1 John Murray's argument is not compelling that says there is in baptism no allusion to burial with Christ. He says we have no more warrant to find a reference to the mode of baptism in "buried with" in Romans 6:4 than we do in "grown together with" in verse 5 or "crucified with" in verse 6 or "clothed" in Galatians 3:27 (Romans, Vol. 1, p. 215). But Paul explicitly links burial with the act of baptism in a more direct way, and the symbolism fits so perfectly (unlike any of these other images of our spiritual union with Christ) that I cannot imagine that there is no symbolic connection, with our immersion in water signifying death and burial.

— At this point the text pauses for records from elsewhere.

Lemma round_fraction_overflow neg n :
  (0 < n)%Z ->
  PyFloat.round_fraction neg n 1 = None <-> (float_overflow <= n)%Z.
Proof.
  intros Hpos. unfold float_overflow.
  destruct (Z.log2_spec n Hpos) as [Hlo Hhi].
  assert (Hk0 : (0 <= Z.log2 n)%Z) by apply Z.log2_nonneg.
  destruct (Z_lt_le_dec n (2 ^ 1023)) as [Hsmall | Hbig].
  { split.
    - destruct (round_fraction_in_range neg n) as [f ->]; [lia|discriminate].
    - intros H. exfalso.
      assert ((2 ^ 1023 + 2 ^ 970 <= 2 ^ 1024)%Z) by (vm_compute; discriminate).
      lia. }
  assert (Hk : (1023 <= Z.log2 n)%Z) by (apply Z.log2_le_pow2; lia).
  unfold PyFloat.round_fraction.
  replace (n =? 0)%Z with false by (symmetry; apply Z.eqb_neq; lia).
  change (Z.log2 1) with 0%Z. rewrite Z.sub_0_r.
  set (k := Z.log2 n) in *.
  unfold PyFloat.scaled.
  replace (k - 52 <? 0)%Z with false by (symmetry; apply Z.ltb_ge; lia).
  rewrite Z.mul_1_l.
  set (b := (2 ^ (k - 52))%Z).
  assert (Hb : (0 < b)%Z) by (apply Z.pow_pos_nonneg; lia).
  assert (Hb52 : (2 ^ 52 * b = 2 ^ k)%Z)
    by (unfold b; rewrite <- Z.pow_add_r by lia; f_equal; lia).
  assert (Hb53 : (2 ^ 53 * b = 2 ^ Z.succ k)%Z)
    by (unfold b; rewrite <- Z.pow_add_r by lia; f_equal; lia).
  assert (Hq : (2 ^ 52 <= n / b < 2 ^ 53)%Z).
  { split; [apply Z.div_le_lower_bound; lia|apply Z.div_lt_upper_bound; lia]. }
  replace (n / b <? 2 ^ 52)%Z with false by (symmetry; apply Z.ltb_ge; lia).
  replace (Z.max (k - 52) (-1074)) with (k - 52)%Z by lia.
  replace (k - 52 <? 0)%Z with false by (symmetry; apply Z.ltb_ge; lia).
  rewrite Z.mul_1_l. fold b.
  pose proof (Z.div_mod n b ltac:(lia)) as Hdm.
  pose proof (Z.mod_pos_bound n b Hb) as Hr.
  set (q := (n / b)%Z) in *. set (r := (n mod b)%Z) in *.
  destruct (Z_lt_le_dec 1023 k) as [Hk1 | Hk1].
  { (* 2^1024 and above *)
    assert (H1024 : (2 ^ 1024 <= n)%Z).
    { transitivity (2 ^ k)%Z; [apply Z.pow_le_mono_r; lia|exact Hlo]. }
    assert (H970 : (0 < 2 ^ 970)%Z) by (apply Z.pow_pos_nonneg; lia).
    split; [lia|]. intros _.
    destruct (_ =? 2 ^ 53)%Z.
    - change (2 ^ 52 =? 0)%Z with false. cbv iota.
      replace (971 <? k - 52 + 1)%Z with true by (symmetry; apply Z.ltb_lt; lia).
      reflexivity.
    - match goal with |- context [(?m =? 0)%Z] =>
        assert (Hm : (q <= m)%Z);
        [ destruct (2 * r <? b)%Z; [lia|];
          destruct (b <? 2 * r)%Z; [lia|]; destruct (Z.even q); lia |]
      end.
      match goal with |- context [(?m =? 0)%Z] =>
        replace (m =? 0)%Z with false by (symmetry; apply Z.eqb_neq; lia)
      end.
      replace (971 <? k - 52)%Z with true by (symmetry; apply Z.ltb_lt; lia).
      reflexivity. }
  (* between 2^1023 and 2^1024 *)
  assert (Hk' : k = 1023%Z) by lia.
  assert (Hbv : b = (2 * 2 ^ 970)%Z).
  { unfold b. rewrite Hk'. change (1023 - 52)%Z with (1 + 970)%Z.
    now rewrite Z.pow_add_r by lia. }
  set (h := (2 ^ 970)%Z) in *.
  assert (Hh : (0 < h)%Z) by (apply Z.pow_pos_nonneg; lia).
  assert (Htop : (2 ^ 1024 = 2 ^ 53 * b)%Z).
  { rewrite Hb53, Hk'. reflexivity. }
  rewrite Htop. rewrite Hk'. change (1023 - 52)%Z with 971%Z.
  change (971 <? 971)%Z with false. change (971 <? 971 + 1)%Z with true.
  assert (Hodd : q = (2 ^ 53 - 1)%Z -> Z.even q = false).
  { intros ->. reflexivity. }
  destruct (Z.eq_dec q (2 ^ 53 - 1)%Z) as [Hq1 | Hq1].
  - (* the last binade's last float: up when at or past the half *)
    rewrite (Hodd Hq1).
    destruct (2 * r <? b)%Z eqn:H1.
    + apply Z.ltb_lt in H1.
      replace (q =? 2 ^ 53)%Z with false by (symmetry; apply Z.eqb_neq; lia).
      replace (q =? 0)%Z with false by (symmetry; apply Z.eqb_neq; lia).
      split; [discriminate|]. intros H. exfalso. rewrite Hq1 in Hdm. nia.
    + apply Z.ltb_ge in H1.
      assert (Hup : (q + 1 = 2 ^ 53)%Z) by lia.
      replace (if (b <? 2 * r)%Z then (q + 1)%Z else (q + 1)%Z)
        with (2 ^ 53)%Z by (destruct (b <? 2 * r)%Z; lia).
      rewrite Z.eqb_refl. change (2 ^ 52 =? 0)%Z with false. cbv iota.
      split; [|reflexivity]. intros _. rewrite Hq1 in Hdm. nia.
  - assert (Hq2 : (q <= 2 ^ 53 - 2)%Z) by lia.
    match goal with |- context [(?m =? 2 ^ 53)%Z] =>
      assert (Hm : (q <= m <= q + 1)%Z);
      [ destruct (2 * r <? b)%Z; [lia|];
        destruct (b <? 2 * r)%Z; [lia|]; destruct (Z.even q); lia |];
      set (m' := m) in *
    end.
    replace (m' =? 2 ^ 53)%Z with false by (symmetry; apply Z.eqb_neq; lia).
    replace (m' =? 0)%Z with false by (symmetry; apply Z.eqb_neq; lia).
    split; [discriminate|]. intros H. exfalso.
    assert ((q * b <= (2 ^ 53 - 2) * b)%Z) by (apply Z.mul_le_mono_nonneg_r; lia).
    nia.
Qed.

2 Jack Cottrell, Baptism: A Biblical Study (Joplin, MO: College Press Publishing Co., 1989), p. 84. Dr. Cottrell teaches at Cincinnati Bible Seminary, and represents the denominational view of the "Churches of Christ" and "Christian Churches." He says, "Every Christian has come within the scope of this sin-destroying force of the death of Christ; we have tapped into its lethal power. When did we do this? In our baptism. There is absolutely no indication that this union with Christ in His death happened as soon as we believed or repented. We did not believe into His death; we did not repent into His death. Paul explicitly says we 'have been baptized into his death' (v. 3)" (p. 84).

3 Notice how the saving function of faith is stressed in many texts where baptism is not mentioned at all, which would be very strange if baptism were the decisive instrument of union with Christ without which there is no union, no salvation. Acts 4:4, 32; 10:43; 11:21; 13:39, 48; 14:1; 15:5, 9; 16:31, 34; 20:21; Romans 1:17; 3:22, 25, 26, 28, 30; 4:5, 9, 11, 13; 5:2; 9:30; 10:6, 9-17; 13:11; 1 Corinthians 1:17-21; 15:2; Galatians 2:16; 3:2, 5, 7-9, 14, 22, 24-27; 5:6; Ephesians 1:13; 2:8; Philippians 3:9; 2 Timothy 3:15; etc.

4 In the book of Acts, all baptisms that we know about happened on the same day as the first act of faith: Acts 2:41 (three thousand); 8:36-38 (Ethiopian eunuch); 9:18 (Paul); 16:15 (Lydia); 16:33 (Philippian jailer). We have perhaps created confusion in the close connection between faith's union with Christ and its signification in baptism by separating them so far.